# Task details
The data should be restated word for word, in full.

(Collected data)
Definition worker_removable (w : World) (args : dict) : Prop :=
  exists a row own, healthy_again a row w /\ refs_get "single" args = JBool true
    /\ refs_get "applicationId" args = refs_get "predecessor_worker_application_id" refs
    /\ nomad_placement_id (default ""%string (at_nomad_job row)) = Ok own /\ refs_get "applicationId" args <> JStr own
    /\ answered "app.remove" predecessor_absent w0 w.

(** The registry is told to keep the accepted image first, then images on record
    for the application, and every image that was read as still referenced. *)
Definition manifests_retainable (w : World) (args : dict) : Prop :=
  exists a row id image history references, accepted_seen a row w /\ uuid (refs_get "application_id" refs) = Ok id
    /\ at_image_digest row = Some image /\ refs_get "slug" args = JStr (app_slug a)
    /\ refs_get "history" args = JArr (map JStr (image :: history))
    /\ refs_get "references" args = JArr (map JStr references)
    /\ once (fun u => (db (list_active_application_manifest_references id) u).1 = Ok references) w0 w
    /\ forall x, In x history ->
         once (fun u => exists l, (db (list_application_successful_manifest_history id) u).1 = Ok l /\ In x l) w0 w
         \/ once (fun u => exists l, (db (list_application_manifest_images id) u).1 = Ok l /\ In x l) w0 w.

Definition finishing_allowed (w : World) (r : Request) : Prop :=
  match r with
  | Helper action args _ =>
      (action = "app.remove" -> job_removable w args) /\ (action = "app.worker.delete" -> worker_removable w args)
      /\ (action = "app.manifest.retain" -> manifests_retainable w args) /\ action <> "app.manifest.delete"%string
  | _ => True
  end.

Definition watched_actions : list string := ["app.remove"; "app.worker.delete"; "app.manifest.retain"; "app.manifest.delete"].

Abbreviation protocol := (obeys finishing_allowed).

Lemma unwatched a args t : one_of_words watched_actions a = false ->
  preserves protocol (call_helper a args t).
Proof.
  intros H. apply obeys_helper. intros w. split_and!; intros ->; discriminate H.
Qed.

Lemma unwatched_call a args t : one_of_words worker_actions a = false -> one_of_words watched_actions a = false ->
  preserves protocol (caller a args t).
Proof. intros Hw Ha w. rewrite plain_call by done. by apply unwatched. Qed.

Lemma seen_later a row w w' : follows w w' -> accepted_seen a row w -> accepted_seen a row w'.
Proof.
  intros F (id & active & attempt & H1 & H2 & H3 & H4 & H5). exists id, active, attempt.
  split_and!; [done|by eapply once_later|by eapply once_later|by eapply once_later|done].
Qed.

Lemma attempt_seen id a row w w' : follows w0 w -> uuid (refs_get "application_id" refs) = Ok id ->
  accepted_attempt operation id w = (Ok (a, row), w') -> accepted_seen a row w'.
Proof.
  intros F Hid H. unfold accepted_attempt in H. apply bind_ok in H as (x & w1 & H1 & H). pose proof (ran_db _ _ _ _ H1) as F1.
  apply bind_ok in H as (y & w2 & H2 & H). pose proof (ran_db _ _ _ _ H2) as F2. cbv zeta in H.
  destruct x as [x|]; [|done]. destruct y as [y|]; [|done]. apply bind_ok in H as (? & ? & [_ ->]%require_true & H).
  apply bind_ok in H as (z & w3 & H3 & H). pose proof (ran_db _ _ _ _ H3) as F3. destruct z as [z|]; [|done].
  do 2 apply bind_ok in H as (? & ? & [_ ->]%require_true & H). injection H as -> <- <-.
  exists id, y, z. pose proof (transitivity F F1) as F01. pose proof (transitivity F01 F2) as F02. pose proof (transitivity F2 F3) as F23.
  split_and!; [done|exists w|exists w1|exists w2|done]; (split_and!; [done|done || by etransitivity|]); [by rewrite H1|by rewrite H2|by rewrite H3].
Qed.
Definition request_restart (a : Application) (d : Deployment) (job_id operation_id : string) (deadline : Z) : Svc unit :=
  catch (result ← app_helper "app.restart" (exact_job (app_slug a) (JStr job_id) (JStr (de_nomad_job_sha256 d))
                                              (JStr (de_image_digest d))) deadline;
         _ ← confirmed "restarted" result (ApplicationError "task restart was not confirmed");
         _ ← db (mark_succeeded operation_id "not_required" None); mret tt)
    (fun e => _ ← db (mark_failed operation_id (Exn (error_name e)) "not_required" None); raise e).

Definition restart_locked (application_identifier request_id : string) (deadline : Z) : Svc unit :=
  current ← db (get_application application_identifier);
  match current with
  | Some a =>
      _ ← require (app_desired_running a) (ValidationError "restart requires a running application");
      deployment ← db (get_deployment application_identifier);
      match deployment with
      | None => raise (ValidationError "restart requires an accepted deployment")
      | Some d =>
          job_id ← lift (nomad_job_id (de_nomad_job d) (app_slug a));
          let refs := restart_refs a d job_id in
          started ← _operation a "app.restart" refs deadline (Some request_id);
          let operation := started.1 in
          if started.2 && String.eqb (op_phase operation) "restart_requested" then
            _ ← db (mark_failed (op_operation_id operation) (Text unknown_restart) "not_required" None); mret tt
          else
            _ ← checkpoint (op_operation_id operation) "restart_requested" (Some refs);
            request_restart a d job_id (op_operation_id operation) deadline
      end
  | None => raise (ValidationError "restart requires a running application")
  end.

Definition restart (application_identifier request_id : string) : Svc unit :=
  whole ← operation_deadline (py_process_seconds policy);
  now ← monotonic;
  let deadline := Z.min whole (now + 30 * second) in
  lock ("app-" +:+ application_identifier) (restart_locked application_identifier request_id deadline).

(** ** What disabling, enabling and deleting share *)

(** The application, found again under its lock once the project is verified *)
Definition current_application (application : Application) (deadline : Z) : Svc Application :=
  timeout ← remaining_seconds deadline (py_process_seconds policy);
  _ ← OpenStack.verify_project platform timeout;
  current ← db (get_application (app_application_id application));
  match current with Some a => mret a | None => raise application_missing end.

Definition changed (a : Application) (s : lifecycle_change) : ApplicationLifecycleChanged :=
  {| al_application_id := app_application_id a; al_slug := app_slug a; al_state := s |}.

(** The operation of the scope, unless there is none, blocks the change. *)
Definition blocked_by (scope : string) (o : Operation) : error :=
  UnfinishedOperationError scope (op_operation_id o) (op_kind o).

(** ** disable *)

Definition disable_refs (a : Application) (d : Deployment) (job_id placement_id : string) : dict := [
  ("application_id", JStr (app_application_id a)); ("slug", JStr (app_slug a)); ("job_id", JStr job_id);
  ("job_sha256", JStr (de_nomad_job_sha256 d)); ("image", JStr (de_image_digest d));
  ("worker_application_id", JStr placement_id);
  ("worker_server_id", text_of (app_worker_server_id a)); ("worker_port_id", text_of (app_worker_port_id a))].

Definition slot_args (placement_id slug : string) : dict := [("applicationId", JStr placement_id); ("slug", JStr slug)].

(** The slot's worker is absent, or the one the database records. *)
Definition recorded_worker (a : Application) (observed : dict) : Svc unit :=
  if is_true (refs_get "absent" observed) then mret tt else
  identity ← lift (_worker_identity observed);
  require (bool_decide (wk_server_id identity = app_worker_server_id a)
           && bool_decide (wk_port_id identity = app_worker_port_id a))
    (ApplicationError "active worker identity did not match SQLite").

# Output
Definition worker_removable (w : World) (args : dict) : Prop :=
  exists a row own, healthy_again a row w /\ refs_get "single" args = JBool true
    /\ refs_get "applicationId" args = refs_get "predecessor_worker_application_id" refs
    /\ nomad_placement_id (default ""%string (at_nomad_job row)) = Ok own /\ refs_get "applicationId" args <> JStr own
    /\ answered "app.remove" predecessor_absent w0 w.

(** The registry is told to keep the accepted image first, then images on record
    for the application, and every image that was read as still referenced. *)
Definition manifests_retainable (w : World) (args : dict) : Prop :=
  exists a row id image history references, accepted_seen a row w /\ uuid (refs_get "application_id" refs) = Ok id
    /\ at_image_digest row = Some image /\ refs_get "slug" args = JStr (app_slug a)
    /\ refs_get "history" args = JArr (map JStr (image :: history))
    /\ refs_get "references" args = JArr (map JStr references)
    /\ once (fun u => (db (list_active_application_manifest_references id) u).1 = Ok references) w0 w
    /\ forall x, In x history ->
         once (fun u => exists l, (db (list_application_successful_manifest_history id) u).1 = Ok l /\ In x l) w0 w
         \/ once (fun u => exists l, (db (list_application_manifest_images id) u).1 = Ok l /\ In x l) w0 w.

Definition finishing_allowed (w : World) (r : Request) : Prop :=
  match r with
  | Helper action args _ =>
      (action = "app.remove" -> job_removable w args) /\ (action = "app.worker.delete" -> worker_removable w args)
      /\ (action = "app.manifest.retain" -> manifests_retainable w args) /\ action <> "app.manifest.delete"%string
  | _ => True
  end.

Definition watched_actions : list string := ["app.remove"; "app.worker.delete"; "app.manifest.retain"; "app.manifest.delete"].

Abbreviation protocol := (obeys finishing_allowed).

Lemma unwatched a args t : one_of_words watched_actions a = false ->
  preserves protocol (call_helper a args t).
Proof.
  intros H. apply obeys_helper. intros w. split_and!; intros ->; discriminate H.
Qed.

Lemma unwatched_call a args t : one_of_words worker_actions a = false -> one_of_words watched_actions a = false ->
  preserves protocol (caller a args t).
Proof. intros Hw Ha w. rewrite plain_call by done. by apply unwatched. Qed.

Lemma seen_later a row w w' : follows w w' -> accepted_seen a row w -> accepted_seen a row w'.
Proof.
  intros F (id & active & attempt & H1 & H2 & H3 & H4 & H5). exists id, active, attempt.
  split_and!; [done|by eapply once_later|by eapply once_later|by eapply once_later|done].
Qed.

Lemma attempt_seen id a row w w' : follows w0 w -> uuid (refs_get "application_id" refs) = Ok id ->
  accepted_attempt operation id w = (Ok (a, row), w') -> accepted_seen a row w'.
Proof.
  intros F Hid H. unfold accepted_attempt in H. apply bind_ok in H as (x & w1 & H1 & H). pose proof (ran_db _ _ _ _ H1) as F1.
  apply bind_ok in H as (y & w2 & H2 & H). pose proof (ran_db _ _ _ _ H2) as F2. cbv zeta in H.
  destruct x as [x|]; [|done]. destruct y as [y|]; [|done]. apply bind_ok in H as (? & ? & [_ ->]%require_true & H).
  apply bind_ok in H as (z & w3 & H3 & H). pose proof (ran_db _ _ _ _ H3) as F3. destruct z as [z|]; [|done].
  do 2 apply bind_ok in H as (? & ? & [_ ->]%require_true & H). injection H as -> <- <-.
  exists id, y, z. pose proof (transitivity F F1) as F01. pose proof (transitivity F01 F2) as F02. pose proof (transitivity F2 F3) as F23.
  split_and!; [done|exists w|exists w1|exists w2|done]; (split_and!; [done|done || by etransitivity|]); [by rewrite H1|by rewrite H2|by rewrite H3].
Qed.
Definition request_restart (a : Application) (d : Deployment) (job_id operation_id : string) (deadline : Z) : Svc unit :=
  catch (result ← app_helper "app.restart" (exact_job (app_slug a) (JStr job_id) (JStr (de_nomad_job_sha256 d))
                                              (JStr (de_image_digest d))) deadline;
         _ ← confirmed "restarted" result (ApplicationError "task restart was not confirmed");
         _ ← db (mark_succeeded operation_id "not_required" None); mret tt)
    (fun e => _ ← db (mark_failed operation_id (Exn (error_name e)) "not_required" None); raise e).

Definition restart_locked (application_identifier request_id : string) (deadline : Z) : Svc unit :=
  current ← db (get_application application_identifier);
  match current with
  | Some a =>
      _ ← require (app_desired_running a) (ValidationError "restart requires a running application");
      deployment ← db (get_deployment application_identifier);
      match deployment with
      | None => raise (ValidationError "restart requires an accepted deployment")
      | Some d =>
          job_id ← lift (nomad_job_id (de_nomad_job d) (app_slug a));
          let refs := restart_refs a d job_id in
          started ← _operation a "app.restart" refs deadline (Some request_id);
          let operation := started.1 in
          if started.2 && String.eqb (op_phase operation) "restart_requested" then
            _ ← db (mark_failed (op_operation_id operation) (Text unknown_restart) "not_required" None); mret tt
          else
            _ ← checkpoint (op_operation_id operation) "restart_requested" (Some refs);
            request_restart a d job_id (op_operation_id operation) deadline
      end
  | None => raise (ValidationError "restart requires a running application")
  end.

Definition restart (application_identifier request_id : string) : Svc unit :=
  whole ← operation_deadline (py_process_seconds policy);
  now ← monotonic;
  let deadline := Z.min whole (now + 30 * second) in
  lock ("app-" +:+ application_identifier) (restart_locked application_identifier request_id deadline).

(** ** What disabling, enabling and deleting share *)

(** The application, found again under its lock once the project is verified *)
Definition current_application (application : Application) (deadline : Z) : Svc Application :=
  timeout ← remaining_seconds deadline (py_process_seconds policy);
  _ ← OpenStack.verify_project platform timeout;
  current ← db (get_application (app_application_id application));
  match current with Some a => mret a | None => raise application_missing end.

Definition changed (a : Application) (s : lifecycle_change) : ApplicationLifecycleChanged :=
  {| al_application_id := app_application_id a; al_slug := app_slug a; al_state := s |}.

(** The operation of the scope, unless there is none, blocks the change. *)
Definition blocked_by (scope : string) (o : Operation) : error :=
  UnfinishedOperationError scope (op_operation_id o) (op_kind o).

(** ** disable *)

Definition disable_refs (a : Application) (d : Deployment) (job_id placement_id : string) : dict := [
  ("application_id", JStr (app_application_id a)); ("slug", JStr (app_slug a)); ("job_id", JStr job_id);
  ("job_sha256", JStr (de_nomad_job_sha256 d)); ("image", JStr (de_image_digest d));
  ("worker_application_id", JStr placement_id);
  ("worker_server_id", text_of (app_worker_server_id a)); ("worker_port_id", text_of (app_worker_port_id a))].

Definition slot_args (placement_id slug : string) : dict := [("applicationId", JStr placement_id); ("slug", JStr slug)].

(** The slot's worker is absent, or the one the database records. *)
Definition recorded_worker (a : Application) (observed : dict) : Svc unit :=
  if is_true (refs_get "absent" observed) then mret tt else
  identity ← lift (_worker_identity observed);
  require (bool_decide (wk_server_id identity = app_worker_server_id a)
           && bool_decide (wk_port_id identity = app_worker_port_id a))
    (ApplicationError "active worker identity did not match SQLite").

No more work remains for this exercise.